AIM 1. Determine the intrinsic metabolism and specific contributions of CYP3A, CYP2C19, and FMO toward voriconazole metabolism in intestinal tissue in comparison to the hepatic tissue.
AIM 2. Determine the expression and genetic polymorphisms of oxidative enzymes making major contribution to voriconazole metabolism in order to elucidate the effect of genetic variability on its disposition in the pediatric population.
AIM 3. Develop a PBPK model using in vitro data from Aims 1 and 2 to describe the PK behavior of voriconazole in children aged 2-10 years and predict the effect of genetic variability of DMEs on exposure to voriconazole in the pediatric population. The overall goal is to develop experimental and modeling approaches to predict PK in pediatric population for the purpose of developing safe and effective dosing regimens in children with life-threatening diseases.
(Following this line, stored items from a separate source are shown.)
(** [TraceEnum_ELBO.differentiable_loss], from the two traces that the
    handlers recorded. *)
Definition TraceEnum_ELBO_differentiable_loss (guide_tr model_tr : Trace)
  : Eff Funsor :=
  elbo ⇐ TraceEnum_ELBO_elbo guide_tr model_tr;;
  r ⇐ calling (call_apply_optimizer elbo) (apply_optimizer elbo);;
  eff_ret (Unary neg r).

End losses.

(** ** What the specification says of the assembly *)

Section assembly.
Context {E : Engine}.

(** All plate variables: those of the guide united with those of the model. *)
Definition all_plates (guide_terms model_terms : Terms) : gset string :=
  plate_vars guide_terms ∪ plate_vars model_terms.

(** The cost terms of the plate-parallel path: contracted model costs
    with the shared scale reapplied, uncontracted model costs, negated
    guide log-densities. *)
Definition enum_cost_terms (guide_terms model_terms : Terms) : list Funsor :=
  (Binary mul (scale model_terms)
     <$> partial_sum_product logaddexp add
           (log_measures model_terms ++ contracted_factors model_terms)
           (plate_vars model_terms) (measure_vars model_terms))
  ++ uncontracted_factors model_terms
  ++ (Unary neg <$> log_factors guide_terms).

(** The guide marginal over the variables of [f] (plate-parallel path). *)
Definition guide_marginal (guide_terms model_terms : Terms) (f : Funsor) : Funsor :=
  sum_product logaddexp add (log_measures guide_terms)
    (all_plates guide_terms model_terms)
    ((all_plates guide_terms model_terms ∪ measure_vars guide_terms) ∖ input_names f).

(** The expectation of [f] under its marginal, summed over the plates of [f]. *)
Definition expected_cost (guide_terms model_terms : Terms) (f : Funsor) : Funsor :=
  Reduce add
    (Integrate (guide_marginal guide_terms model_terms f) f
               (measure_vars guide_terms ∩ input_names f))
    (input_names f ∩ all_plates guide_terms model_terms).

(** The [sum_product] call that computes the marginal of [f]. *)
Definition marginal_call (guide_terms model_terms : Terms) (f : Funsor) : Call :=
  call_sum_product logaddexp add (log_measures guide_terms)
    (all_plates guide_terms model_terms)
    ((all_plates guide_terms model_terms ∪ measure_vars guide_terms) ∖ input_names f).

(** The sum of the contributions of [costs], accumulated from [0]. *)
Definition sum_of_contributions (expectation : Funsor → Funsor) (costs : list Funsor)
  : Funsor :=
  foldl (λ elbo f, Binary add elbo (expectation f)) (Number 0) costs.

(** The cost terms of the Markov path. *)
Definition markov_cost_terms (guide_terms model_terms : Terms) : list Funsor :=
  (Binary mul (scale model_terms)
     <$> modified_partial_sum_product logaddexp add
           (log_measures model_terms ++ contracted_factors model_terms)
           (plate_to_step model_terms)
           (measure_vars model_terms ∪ markov_dims model_terms))
  ++ uncontracted_factors model_terms
  ++ (Unary neg <$> log_factors guide_terms).

(** The targets of the adjoint pass: a zero-valued probe for every model
    cost (contracted and uncontracted), then the guide's log-measures. *)
Definition markov_targets (guide_terms model_terms : Terms) : list Funsor :=
  (probe <$>
     (Binary mul (scale model_terms)
        <$> modified_partial_sum_product logaddexp add
              (log_measures model_terms ++ contracted_factors model_terms)
              (plate_to_step model_terms)
              (measure_vars model_terms ∪ markov_dims model_terms))
     ++ uncontracted_factors model_terms)
  ++ log_measures guide_terms.

(** The partition function of the guide with the probes injected. *)
Definition markov_logzq (guide_terms model_terms : Terms) : Funsor :=
  py_sum (modified_partial_sum_product logaddexp add
            (markov_targets guide_terms model_terms)
            (plate_to_step guide_terms)
            (measure_vars guide_terms ∪ markov_dims guide_terms)).

(** The marginals the adjoint pass recovers. *)
Definition markov_marginals (guide_terms model_terms : Terms) : list Funsor :=
  adjoint logaddexp add (apply_optimizer (markov_logzq guide_terms model_terms))
          (markov_targets guide_terms model_terms).

(** The first of the recovered marginals whose inputs are, as a mapping
    from names to domains, those of [cost]. *)
Definition first_marginal (log_qs : list Funsor) (cost : Funsor) : option Funsor :=
  snd <$> list_find (λ log_q, inputs log_q = inputs cost) log_qs.

(** [pick] is at a position of [log_qs] before which no marginal has the
    inputs of [cost], and has them itself. *)
Definition is_first_match (log_qs : list Funsor) (cost pick : Funsor) : Prop :=
  ∃ i, log_qs !! i = Some pick
       ∧ inputs pick = inputs cost
       ∧ ∀ j log_q, log_qs !! j = Some log_q → j < i → inputs log_q ≠ inputs cost.

(** The number of recovered marginals with the inputs of [cost]. *)
Definition matching_marginals (log_qs : list Funsor) (cost : Funsor) : nat :=
  length (filter (λ log_q, inputs log_q = inputs cost) log_qs).

(** The expectation of [cost] under the marginal [pick] (Markov path). *)
Definition markov_expected_cost (guide_terms : Terms) (cost pick : Funsor) : Funsor :=
  reduce add
    (Integrate pick cost (input_names cost ∖ dom (plate_to_step guide_terms))) None.

(** The Markov [elbo] for the costs paired with their marginals. *)
Definition markov_sum (guide_terms : Terms) (picked : list (Funsor * Funsor)) : Funsor :=
  foldl (λ elbo cp, Binary add elbo (markov_expected_cost guide_terms cp.1 cp.2))
        (Number 0) picked.

End assembly.

(** A call of the log has [plate] in its [eliminate] set. *)
Definition eliminates (plate : string) (c : Call) : bool :=
  match eliminate_of c with
  | Some e => bool_decide (plate ∈ e)
  | None => false
  end.

(** The plate has an entry in [plate_to_step] and it is empty. *)
Definition ordinary_plate (terms : Terms) (plate : string) : Prop :=
  plate_to_step terms !! plate = Some [].

(** The log of a computation started with an empty log. *)
Definition calls_of {A} (m : Eff A) : list Call := (m []).2.

(** ** Further notions about traces and runs *)

(** The names a scored site with a log-measure brings in, before the plate
    variables are taken away: the inputs of its value and its own key. *)
Definition site_names (key : string) (node : Node) : gset string :=
  if is_scored node then
    match funsor_log_measure (funsor node) with
    | Some _ => input_names (funsor_value (funsor node)) ∪ {[key]}
    | None => ∅
    end
  else ∅.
This approach will involve relating clinical PK behavior i adults of metabolically cleared drugs to their in vitro metabolism by enzymes in adult and pediatric tissues, and developing a PBPK model based on in vitro data to predict PK in target pediatric populations.
Knowledge gained from this research can be applied to pediatric clinical trials, which regularly fail due to a lack of understanding of developmental pharmacology. Improving understanding of age-dependent pharmacology will assist in conducting better clinical trials by enabling the selection of optimal doses, thereby recruiting fewer subjects and ensuring a lower failure rate in highly vulnerable pediatric populations.